─── INFORMATION ───

(* ===== verification/AuthorizationCode.v ===== *)
(** * Authorization codes ([domain/authorization_code.rs], [domain/pkce.rs],
      [infrastructure/repositories/authorization_code.rs])

    The single-use code: how it is issued from an authorization request, how
    [/token] checks it against what the client presents, and the table it is
    consumed from.  One SQL statement is one function on the table. *)

From S2P Require Import Prelude Values External AuthorizationRequest AuthSession.
From S2P Require Import AuthSessionStore.

(** ** PKCE ([domain/pkce.rs]) *)
Definition MIN_VERIFIER_LEN : Z := 43.
Definition MAX_VERIFIER_LEN : Z := 128.
Definition is_verifier_char (c : ascii) : bool :=
  is_ascii_alphanumeric c
  || (Ascii.eqb c "-" || Ascii.eqb c "." || Ascii.eqb c "_" || Ascii.eqb c "~")%char.
Definition is_valid_code_verifier (verifier : string) : bool :=
  (MIN_VERIFIER_LEN <=? str_len verifier)%Z && (str_len verifier <=? MAX_VERIFIER_LEN)%Z
  && str_forallb is_verifier_char verifier.

Section pkce.
Context {HS : Hashing}.
Definition s256_challenge (code_verifier : string) : string := sha256_base64url code_verifier.
Definition verify_s256 (code_verifier code_challenge : string) : bool :=
  String.eqb (s256_challenge code_verifier) code_challenge.
End pkce.

(** ** The aggregate *)
Record AuthorizationCodeValue : Type := { code_plain : string }.
Record AuthorizationCodeHash : Type := { code_hash_value : string }.
#[export] Instance AuthorizationCodeHash_eq_dec : EqDecision AuthorizationCodeHash.
Proof. solve_decision. Defined.

Definition code_from_presented (raw : string) : option AuthorizationCodeValue :=
  if str_is_empty raw then None else Some {| code_plain := raw |}.

Record CodeGrant : Type := {
  cg_client_id : string;
  cg_redirect_uri : string;
  cg_scope : list string;
  cg_nonce : string;
  cg_pkce : PkceChallenge
}.
Definition code_grant_of (rq : AuthorizationRequest) : CodeGrant := {|
  cg_client_id := rq_client_id rq; cg_redirect_uri := rq_redirect_uri rq;
  cg_scope := rq_scope rq; cg_nonce := rq_nonce rq; cg_pkce := rq_pkce rq |}.
Definition grant_includes (g : CodeGrant) (s : Scope) : bool :=
  existsb (fun v => String.eqb v (as_str s)) (cg_scope g).
Definition grant_scope_string (g : CodeGrant) : string := join " " (cg_scope g).

Inductive CodeRedemptionRejection : Type :=
  | IssuedToAnotherClient | RedirectUriMismatch | PkceMismatch.

Record AuthorizationCode : Type := {
  ac_hash : AuthorizationCodeHash;
  ac_tenant_id : TenantId;
  ac_grant : CodeGrant;
  ac_auth : Authentication;
  ac_expires_at : DateTime;
  ac_used_at : option DateTime;
  ac_created_at : DateTime;
  ac_updated_at : DateTime
}.
Definition code_is_used (c : AuthorizationCode) : bool := is_some (ac_used_at c).
Definition code_is_expired_at (c : AuthorizationCode) (now : DateTime) : bool :=
  (ac_expires_at c <=? now)%Z.

Section aggregate.
Context {HS : Hashing}.

Definition hash_code (v : AuthorizationCodeValue) : AuthorizationCodeHash :=
  {| code_hash_value := sha256_hex (code_plain v) |}.

(** [AuthorizationCode::issue]; [fresh] is the value the generator draws. *)
Definition issue (tenant_id : TenantId) (rq : AuthorizationRequest) (a : Authentication)
  (now : DateTime) (lifetime : Duration) (fresh : AuthorizationCodeValue)
  : AuthorizationCode * AuthorizationCodeValue :=
  ({| ac_hash := hash_code fresh; ac_tenant_id := tenant_id; ac_grant := code_grant_of rq;
      ac_auth := a; ac_expires_at := (now + lifetime)%Z; ac_used_at := None;
      ac_created_at := now; ac_updated_at := now |}, fresh).

(** [AuthorizationCode::redeem]: client, then redirect_uri, then PKCE. *)
Definition redeem (c : AuthorizationCode) (client_id : string) (redirect_uri : option string)
  (code_verifier : string) : Result CodeRedemptionRejection unit :=
  if negb (String.eqb (cg_client_id (ac_grant c)) client_id) then Err IssuedToAnotherClient
  else if negb (bool_decide (redirect_uri = Some (cg_redirect_uri (ac_grant c))))
  then Err RedirectUriMismatch
  else if negb (verify_s256 code_verifier (pk_challenge (cg_pkce (ac_grant c))))
  then Err PkceMismatch
  else Ok tt.

Lemma redeem_Ok c client_id redirect_uri v :
  redeem c client_id redirect_uri v = Ok tt <->
  cg_client_id (ac_grant c) = client_id
  /\ redirect_uri = Some (cg_redirect_uri (ac_grant c))
  /\ s256_challenge v = pk_challenge (cg_pkce (ac_grant c)).
Proof.
  unfold redeem, verify_s256.
  destruct (String.eqb_spec (cg_client_id (ac_grant c)) client_id); cbn; [|naive_solver].
  case_bool_decide; cbn; [|naive_solver].
  destruct (String.eqb_spec (s256_challenge v) (pk_challenge (cg_pkce (ac_grant c))));
    cbn; naive_solver.
Qed.
End aggregate.

(** ** The [authorization_codes] table

    A row keeps the aggregate with its timestamps at microseconds; the primary
    key is [code_hash].  [client_id]'s collation plays no part: no statement
    compares it. *)
Definition truncate_code (c : AuthorizationCode) (db_now : DateTime) : AuthorizationCode := {|
  ac_hash := ac_hash c; ac_tenant_id := ac_tenant_id c; ac_grant := ac_grant c;
  ac_auth := {| au_user_id := au_user_id (ac_auth c);
                au_auth_time := to_micros (au_auth_time (ac_auth c));
                au_sso_sid := au_sso_sid (ac_auth c); au_methods := au_methods (ac_auth c) |};
  ac_expires_at := to_micros (ac_expires_at c); ac_used_at := to_micros <$> ac_used_at c;
  ac_created_at := to_micros db_now; ac_updated_at := to_micros db_now |}.
Definition with_used_at (db_now : DateTime) (t : DateTime) (c : AuthorizationCode)
  : AuthorizationCode := {|
  ac_hash := ac_hash c; ac_tenant_id := ac_tenant_id c; ac_grant := ac_grant c;
  ac_auth := ac_auth c; ac_expires_at := ac_expires_at c; ac_used_at := Some (to_micros t);
  ac_created_at := ac_created_at c; ac_updated_at := to_micros db_now |}.

Definition CodeTable : Type := list AuthorizationCode.
Definition code_has_hash (h : AuthorizationCodeHash) (c : AuthorizationCode) : bool :=
  bool_decide (ac_hash c = h).

(** INSERT; [None] is the primary key's violation. *)
Definition codes_create (rows : CodeTable) (c : AuthorizationCode) (db_now : DateTime)
  : option CodeTable :=
  if existsb (code_has_hash (ac_hash c)) rows then None
  else Some (rows ++ [truncate_code c db_now])%list.

(** UPDATE .. SET used_at = now WHERE code_hash = h AND tenant_id = t
    AND used_at IS NULL AND expires_at > now. *)
Definition consumable (t : TenantId) (h : AuthorizationCodeHash) (now : DateTime)
  (c : AuthorizationCode) : bool :=
  code_has_hash h c && N.eqb (ac_tenant_id c) t
  && negb (code_is_used c) && (to_micros now <? ac_expires_at c)%Z.
Definition codes_mark_used (rows : CodeTable) (t : TenantId) (h : AuthorizationCodeHash)
  (now db_now : DateTime) : CodeTable * nat :=
  (map (fun c => if consumable t h now c then with_used_at db_now now c else c) rows,
   length (List.filter (consumable t h now) rows)).
(** SELECT .. WHERE code_hash = h. *)
Definition codes_select (rows : CodeTable) (h : AuthorizationCodeHash) : option AuthorizationCode :=
  find (code_has_hash h) rows.
(** SELECT .. WHERE code_hash = h AND tenant_id = t AND used_at IS NOT NULL. *)
Definition codes_find_used (rows : CodeTable) (t : TenantId) (h : AuthorizationCodeHash)
  : option AuthorizationCode :=
  find (fun c => code_has_hash h c && N.eqb (ac_tenant_id c) t && code_is_used c) rows.
(** [revoke_all_active_for_user]. *)
Definition codes_revoke_all_active (rows : CodeTable) (user_id : Uuid) (now db_now : DateTime)
  : CodeTable :=
  map (fun c => if N.eqb (au_user_id (ac_auth c)) user_id && negb (code_is_used c)
                   && (to_micros now <? ac_expires_at c)%Z
                then with_used_at db_now now c else c) rows.
(** DELETE FROM authorization_codes WHERE expires_at <= now. *)
Definition codes_purge (rows : CodeTable) (now : DateTime) : CodeTable :=
  List.filter (fun c => negb (ac_expires_at c <=? to_micros now)%Z) rows.

(** ** Lemmas *)

(** The hash [h] can be consumed again only if some row with it is unused. *)
Definition fresh_in (h : AuthorizationCodeHash) (rows : CodeTable) : Prop :=
  exists c, In c rows /\ ac_hash c = h /\ ac_used_at c = None.

Lemma code_has_hash_true h c : code_has_hash h c = true <-> ac_hash c = h.
Proof. apply bool_decide_eq_true. Qed.
Lemma consumable_true t h now c :
  consumable t h now c = true <->
  ac_hash c = h /\ ac_tenant_id c = t /\ ac_used_at c = None /\ (to_micros now < ac_expires_at c)%Z.
Proof.
  unfold consumable, code_is_used.
  rewrite !andb_true_iff, code_has_hash_true, N.eqb_eq, negb_true_iff, Z.ltb_lt.
  destruct (ac_used_at c); cbn; naive_solver.
Qed.
Lemma filter_length_pos {A} (p : A -> bool) l :
  (0 < length (List.filter p l))%nat <-> exists x, In x l /\ p x = true.
Proof.
  induction l as [|x l IH]; cbn; [split; [lia | naive_solver]|].
  destruct (p x) eqn:E; cbn; [|rewrite IH].
  - split; [|lia]. intros _. exists x. auto.
  - split; [naive_solver|]. intros (y & [->|Hy] & Hp); [congruence | eauto].
Qed.

(** The primary key. *)
Lemma codes_key_unique (rows : CodeTable) c c' :
  NoDup (ac_hash <$> rows) -> In c rows -> In c' rows -> ac_hash c = ac_hash c' -> c = c'.
Proof.
  intros Hnd Hc Hc' Hh.
  apply list_elem_of_In, list_elem_of_lookup in Hc as [i Hi].
  apply list_elem_of_In, list_elem_of_lookup in Hc' as [j Hj].
  assert (i = j) as ->; [|congruence].
  eapply NoDup_lookup; [exact Hnd | by rewrite list_lookup_fmap, Hi |].
  rewrite list_lookup_fmap, Hj; cbn. congruence.
Qed.
(** What one UPDATE reports, it has taken away. *)
Lemma codes_mark_used_once rows t h now db_now rows' n :
  NoDup (ac_hash <$> rows) ->
  codes_mark_used rows t h now db_now = (rows', n) -> (0 < n)%nat -> ~ fresh_in h rows'.
Proof.
  intros Hnd [= <- <-] Hn (c & Hc & Hh & Hu).
  apply filter_length_pos in Hn. destruct Hn as (c0 & Hc0 & Hcons).
  apply in_map_iff in Hc. destruct Hc as (c1 & <- & Hc1).
  pose proof (proj1 (consumable_true _ _ _ _) Hcons) as (Hh0 & _ & _ & _).
  assert (ac_hash c1 = h) as Hh1 by (by destruct (consumable t h now c1)).
  assert (c1 = c0) as -> by (eapply codes_key_unique; eauto; congruence).
  by rewrite Hcons in Hu.
Qed.
(** And it reports something only where the row was unused. *)
Lemma codes_mark_used_fresh rows t h now db_now rows' n :
  codes_mark_used rows t h now db_now = (rows', n) -> (0 < n)%nat -> fresh_in h rows.
Proof.
  intros [= <- <-] Hn. apply filter_length_pos in Hn. destruct Hn as (c & Hc & Hp).
  apply consumable_true in Hp. exists c. naive_solver.
Qed.
(** A used code is not consumed again: the UPDATE finds nothing. *)
Lemma codes_mark_used_used rows t h now db_now c :
  NoDup (ac_hash <$> rows) -> codes_find_used rows t h = Some c ->
  codes_mark_used rows t h now db_now = (rows, 0%nat).
Proof.
  intros Hnd Hf. apply find_some in Hf. destruct Hf as [Hin Hf].
  apply andb_true_iff in Hf. destruct Hf as [Hf Hu]. apply andb_true_iff in Hf.
  destruct Hf as [Hh _]. apply code_has_hash_true in Hh.
  assert (forall x, In x rows -> consumable t h now x = false) as Hn.
  { intros x Hx. apply not_true_iff_false. rewrite consumable_true. intros (Hxh & _ & Hxu & _).
    assert (x = c) as -> by (eapply codes_key_unique; eauto; congruence).
    unfold code_is_used in Hu. by rewrite Hxu in Hu. }
  unfold codes_mark_used. clear - Hn. induction rows as [|x rows IH]; [done|].
  assert (forall y, In y rows -> consumable t h now y = false) as Hr by (intros y Hy; apply Hn; by right).
  specialize (IH Hr). injection IH as Hm Hl. cbn. by rewrite (Hn x (or_introl eq_refl)), Hm, Hl.
Qed.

───

### WHAT TO PRODUCE
Take from the material above the lines running from the one with "(** [AuthorizationCode::issue]; [fresh]" through the one with "AuthorizationCode * AuthorizationCodeValue", and repeat them exactly, with nothing else.

### ANSWER SECTION
(** [AuthorizationCode::issue]; [fresh] is the value the generator draws. *)
Definition issue (tenant_id : TenantId) (rq : AuthorizationRequest) (a : Authentication)
  (now : DateTime) (lifetime : Duration) (fresh : AuthorizationCodeValue)
  : AuthorizationCode * AuthorizationCodeValue :=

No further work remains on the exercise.